The speed and ferocity of the conflict aside, one of the most striking aspects of Russia's war with Georgia in 2008, from a journalist's point of view, at least, was the massive media forces which the belligerents mobilized.  

As one of the correspondents covering developments in Moscow, this seemed to me such a significant departure that I later made a documentary about it for the BBC World Service.

Not content with working hard to get its message across on international tv news channels such as BBC World News and CNN, Georgia, as the Daily Telegraph reported this week, is planning to launch a Russian-language channel. Robert Parsons  - who is a former BBC colleague of mine - is launching the channel. He speaks excellent Russian, and  - a real rarity among non-Georgians - Georgian, and knows the region well.

I will look forward to writing more about this later, but, for now, I think there are two important points to be made from a the point of view of the study of international journalism.

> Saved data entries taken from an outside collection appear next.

Lemma probe_netdev_ok pdev xdev p s : pd_xdev p = Some xdev ->
  with_ax (fun x => none PciDev x + none NetDevice x) p zero_ax s ->
  total (probe_netdev pdev) s (fun rv s' => rv = 0 /\ bound pdev xdev s').
Proof.
  intros Hp Hs. mstep (eapply init_switch_ok, Hs). clear s Hs. intros r s (-> & w & Hw & Hs).
  cbn [Z.eqb negb]. mnext (eapply step_ax, Hs).
  mnext (eapply step_pci, Hs).
  mstep (eapply (step_bar 2); [by right | exact Hs]). clear s Hs. intros b2 s Hs.
  mstep (eapply step_io; [apply (quiet_mac (fun _ => b2) 0) | exact Hs]). clear s Hs. intros mac s [Hm Hs].
  mnext (eapply step_add; [exact Hs | apply napi_added]).
  mnext (eapply step_ax, Hs). rewrite (oui_valid mac Hm). cbn [negb].
  mstep (eapply (step_bar 0); [by left | exact Hs]). clear s Hs. intros b0 s Hs.
  mstep (eapply step_io; [by apply quiet_set_mac | exact Hs]). clear s Hs. intros ? s [_ Hs].
  eapply step_need_bind; [set_solver | exact Hs |]. clear s Hs. intros s Hs. cbn [Z.eqb negb].
  mstep (eapply probe_services_ok; [| | | exact Hs]; [| done | done]).
  2: { intros x. repeat (apply Z.add_nonneg_nonneg; [| apply none_nonneg]). apply none_nonneg. }
  clear s Hs. intros ? s (dev & drv & ax & (R1 & R2 & R3) & _ & _ & Hs).
  eapply total_weaken; [| eapply probe_procs_ok, Hs]. clear s Hs. intros rv s (-> & a' & Hs & E1 & E2 & E3 & E4 & E5).
  split; [done |]. exists dev, drv, (set_pd_ax true p), a'. split_and!; [| done | done | | done | done].
  - eapply with_ext; [| exact Hs]. intros x. unfold held_bound, held_services. lia.
  - split_and!; congruence.
Qed.

Lemma probe_device_ok pdev xdev p s : at_ (none PciDev) p s -> total (probe_device pdev xdev) s (fun rv s' => rv = 0 /\ bound pdev xdev s').
Proof.
  intros [H1 H2 H3 H4]. apply total_bind, total_bind, total_bind, total_get. rewrite H4. apply total_ret, total_modify.
  apply total_bind, total_modify, total_bind, total_ntake. intros rv n -> _ Hn. rewrite Hneeded in Hn |- * by set_solver.
  cbn [Z.eqb negb]. apply total_bind, total_modify, total_bind, total_modify.
  apply (probe_netdev_ok pdev xdev (set_pd_xdev (Some xdev) p)); [done |].
  constructor; [constructor | |]; try done. intros x. cbn in *. rewrite Hn, H3. cbn. lia.
Qed.

(** *** The removal *)

Definition unbound (xdev : Z) s : Prop := bd_drvdata s = false /\
  xs_list (bd_x s) = delete_first (fun x => xl_addr x =? xdev) L /\
  (forall x, x <> Tasklet -> pci_held (xs_hw (bd_x s)) x = b x) /\
  forall x, net_held (bd_net s) x = n0 x + none (CaptureArray Rx) x + none (CaptureArray Tx) x.

Lemma step_proc e f p a s : 1 <= f (ProcEntry e) -> ap_proc a e = true -> with_ax f p a s ->
  total (remove_proc e) s (fun _ s' => with_ax (fun x => f x - none (ProcEntry e) x) p a s').
Proof. intros Hf Ha Hs. apply total_bind. eapply step_get; [exact Hs | done |]. rewrite Ha. by apply step_drop. Qed.

Lemma step_stop r (h : bool) f p a s : n0 r = 0 -> f r = (if h then 1 else 0) -> with_ax f p a s ->
  total (nstop r) s (fun h' s' => h' = h /\ with_ax (fun x => f x - (if h then none r x else 0)) p a s').
Proof.
  intros H0 Hr Hs. pose proof (at_net _ _ _ (wa_at _ _ _ _ Hs)) as Hn. apply total_nstop. intros n h' Hh Hx.
  assert (E : h' = h) by (rewrite Hh, Hn, H0, Hr; by destruct h). subst h'. split; [done |]. eapply with_net; [done |].
  intros x. rewrite Hx, Hn, E. lia.
Qed.

(** Every resource of the network is counted by its indicator. *)
Ltac held := unfold held_bound, none; repeat first [rewrite decide_True by done | rewrite decide_False by done]; try lia.

Lemma remove_mdio_ok (dev : bool) f p a s : ap_mdio a = true -> f MdioDeviceRegistered = (if dev then 1 else 0) ->
  f MdioDevice = (if dev then 1 else 0) -> f MiiRegistered = 1 -> f MiiBus = 1 -> with_ax f p a s ->
  total ax_remove_mdio s (fun _ s' => with_ax (fun x => f x - (if dev then none MdioDevice x + none MdioDeviceRegistered x else 0) -
    none MiiRegistered x - none MiiBus x) p a s').
Proof.
  intros Ha Hd Hd' Hr Hb Hs. apply total_bind. eapply step_get; [exact Hs | done |]. rewrite Ha. cbn [negb].
  apply total_bind, total_bind. eapply total_weaken; [| eapply (step_stop _ dev); [by apply Hnew | exact Hd | exact Hs]].
  clear s Hs. intros h s [-> Hs]. apply total_bind.
  apply (total_weaken _ _ (fun _ s' => with_ax (fun x => f x - (if dev then none MdioDevice x + none MdioDeviceRegistered x else 0)) p a s')).
  - clear s Hs. intros ? s Hs. eapply total_weaken; [| eapply step_drop; [| exact Hs]]; [| destruct dev; held].
    clear s Hs. intros ? s Hs. eapply total_weaken; [| eapply step_drop; [| exact Hs]]; [| destruct dev; held].
    intros [] s' H'. eapply with_ext; [| exact H']. intros x. cbn. lia.
  - destruct dev; [| apply total_ret; eapply with_ext; [| exact Hs]; intros x; cbn; lia].
    eapply total_weaken; [| eapply step_drop; [| exact Hs]]; [| held].
    intros [] s' H'. eapply with_ext; [| exact H']. intros x. cbn. lia.
Qed.

(** The network device and the endpoint go last. *)
Lemma free_ok pdev xdev f p a s : fresh b -> found pdev xdev L -> pd_xdev p = Some xdev ->
  (forall x, f x = none PciDev x + none NetDevice x + none (CaptureArray Rx) x + none (CaptureArray Tx) x) -> with_ax f p a s ->
  total (_ ← free_netdev; _ ← xpdev_free pdev; modify (set_bd_drvdata false)) s (fun _ => unbound xdev).
Proof.
  intros Hf Hfd Ep Ef Hs. apply total_bind, total_bind, total_get.
  rewrite (at_net _ _ _ (wa_at _ _ _ _ Hs)), Ef, (Hnew NetRegistered) by done.
  replace (1 <=? _) with false by (unfold none; repeat rewrite decide_False by done; done).
  mstep (eapply (step_stop _ false); [by apply Hnew | rewrite Ef; held | exact Hs]).
  clear s Hs. intros ? s [_ Hs].
  apply (with_ext _ (fun x => none PciDev x + none NetDevice x + none (CaptureArray Rx) x + none (CaptureArray Tx) x)) in Hs;
    [| intros x; rewrite Ef; lia].
  mnext (eapply step_drop; [| exact Hs]; held).
  apply total_modify. destruct Hs as [[Ho Hl Hn Hp] _ _]. set (s1 := set_bd_ax PFreed s).
  assert (H1 : (exists e, opened b e (bd_x s1)) /\ xs_list (bd_x s1) = L /\ bd_pci s1 = PLive p) by done.
  assert (Hn1 : forall x, net_held (bd_net s1) x = n0 x + (none PciDev x + none (CaptureArray Rx) x + none (CaptureArray Tx) x))
    by (intros x; unfold s1; cbn; rewrite Hn; lia).
  clearbody s1. clear s Ho Hl Hn Hp. destruct H1 as ((e & Ho) & Hl & Hp).
  apply total_bind, total_bind, total_bind, total_get. rewrite Hp. apply total_ret.
  apply total_bind, total_bind, total_bind, total_get. rewrite Hp. apply total_ret, total_modify. rewrite Ep.
  apply total_bind, total_on_x. eapply total_weaken; [| apply (close_ok b e); [done | exact Ho | cbn; by rewrite Hl]].
  intros [] x [Hx1 Hx2]. apply total_bind, total_ndrop.
  { cbn. rewrite Hn1. pose proof (Hn0 PciDev). held. }
  intros n Hnx. apply total_modify, total_modify. split_and!; [done | cbn in *; by rewrite Hx1, Hl | |].
  - intros y Hy. cbn in *. rewrite Hx2 by done. destruct Ho as (_ & _ & _ & ->). lia.
  - intros y. cbn in *. rewrite Hnx, Hn1. lia.
Qed.

Lemma remove_ok pdev xdev s : fresh b -> found pdev xdev L -> bound pdev xdev s ->
  total (axm57104_remove pdev) s (fun _ => unbound xdev).
Proof.
  intros Hf Hfd (dev & drv & p & a & Hs & Ep & Ex & (A1 & A2 & A3) & A4 & A5).
  apply total_bind, total_get. rewrite (wa_drv _ _ _ _ Hs). cbn [negb].
  apply total_bind, total_bind, total_get. rewrite (at_pci _ _ _ (wa_at _ _ _ _ Hs)). apply total_ret. rewrite Ex. cbn [negb].
  mstep (eapply (step_stop _ true); [by apply Hnew | | exact Hs]; destruct dev, drv; held).
  clear s Hs. intros ? s [_ Hs].
  do 3 (mstep (eapply step_proc; [| apply A5 | exact Hs]; destruct dev, drv; held);
    clear s Hs; intros ? s Hs).
  apply total_bind, total_bind. eapply step_get; [exact Hs | done |]. rewrite A4.
  eapply total_weaken; [| eapply step_drop; [| exact Hs]; destruct dev, drv; held]. clear s Hs. intros ? s Hs.
  mnext (eapply step_drop; [| exact Hs]; destruct dev, drv; held).
  mnext (eapply (step_isr false), Hs).
  apply total_bind, total_bind. eapply step_get; [exact Hs | done |]. rewrite A3. cbn [unregister_clocks].
  mnext (eapply step_drop; [| exact Hs]; destruct dev, drv; held).
  mnext (eapply step_drop; [| exact Hs]; destruct dev, drv; held).
  apply total_ret, total_bind. eapply total_weaken; [| eapply (step_stop _ drv); [by apply Hnew | | exact Hs]; destruct dev, drv; held].
  clear s Hs. intros ? s [_ Hs].
  mstep (eapply (remove_mdio_ok dev); [done | | | | | exact Hs]; destruct dev, drv; held).
  clear s Hs. intros ? s Hs.
  mnext (eapply step_drop; [| exact Hs]; destruct dev, drv; held).
  eapply free_ok; [done | done | done | | exact Hs]. intros x. destruct dev, drv; unfold held_bound; lia.
Qed.

(** *** Around them *)

Lemma probe_found_ok pdev xdev u p s : found pdev xdev L -> at_ (none PciDev) p s ->
  total (_ ← (if negb (u =? 0) then on_x (xdma_user_isr_enable (Z.land (u32 (Z.shiftl 1 (u + 1) - 1)) 0xFFFE)) else mret tt);
         found ← on_x (xdev_find_by_pdev pdev);
         match found with
         | None => mret (- EINVAL)
         | Some x => if negb (x =? xdev) then fault else probe_device pdev xdev
         end) s (fun rv s' => rv = 0 /\ bound pdev xdev s').
Proof.
  intros Hfd Hs. apply total_bind. apply (total_weaken _ _ (fun _ s' => at_ (none PciDev) p s')).
  - clear s Hs. intros ? s Hs. apply total_bind, total_on_x, total_bind, total_get, total_ret. destruct Hfd as (x & Ex & Hx).
    rewrite (at_list _ _ _ Hs), Ex. cbn [fmap option_fmap option_map]. rewrite Hx, Z.eqb_refl. cbn [negb].
    apply (probe_device_ok pdev xdev p). destruct s. exact Hs.
  - destruct (negb _); [| by apply total_ret]. pose proof Hs as [(e & Ho) Hl _ _]. apply total_on_x.
    eapply total_weaken; [| by apply (isr_ok b e _ true)]. intros [] x [Hx Hx']. apply at_x; [done | congruence | done].
Qed.

Lemma bound_session pdev xdev ops s : (forall k : K, fst (pci_acquire Tasklet k) = 0) -> found pdev xdev L -> bound pdev xdev s ->
  total (on_x (run_session pdev xdev ops)) s (fun _ s' => bound pdev xdev s').
Proof.
  intros Hz Hfd (dev & drv & p & a & Hs & Hrest). pose proof Hs as [[(e & Ho) Hl _ _] _ _]. apply total_on_x.
  eapply total_weaken; [| apply (run_session_ok b pdev xdev ops Hz e _ Ho); by rewrite Hl]. intros [] x [Hx Hx'].
  exists dev, drv, p, a. split; [apply with_x; [done | congruence | done] | done].
Qed.
End Bind.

Firstly, it demonstrates the increasing importance which countries put on getting their views across in the international media: think of the launches in recent years of France 24, and Russia Today, to name but two. Secondly, even though all these new channels have a web presence, their decision to launch principally as conventional satellite tv platforms shows just how important that medium continues to be  - especially in areas where good internet connections are scarce. 

Few people correctly predicted the 2008 conflict. It would be unwise - even in this time of falling audiences  - to predict the decline of tv as a news medium. There are a growing number of news organizations ready to do battle for tv viewers.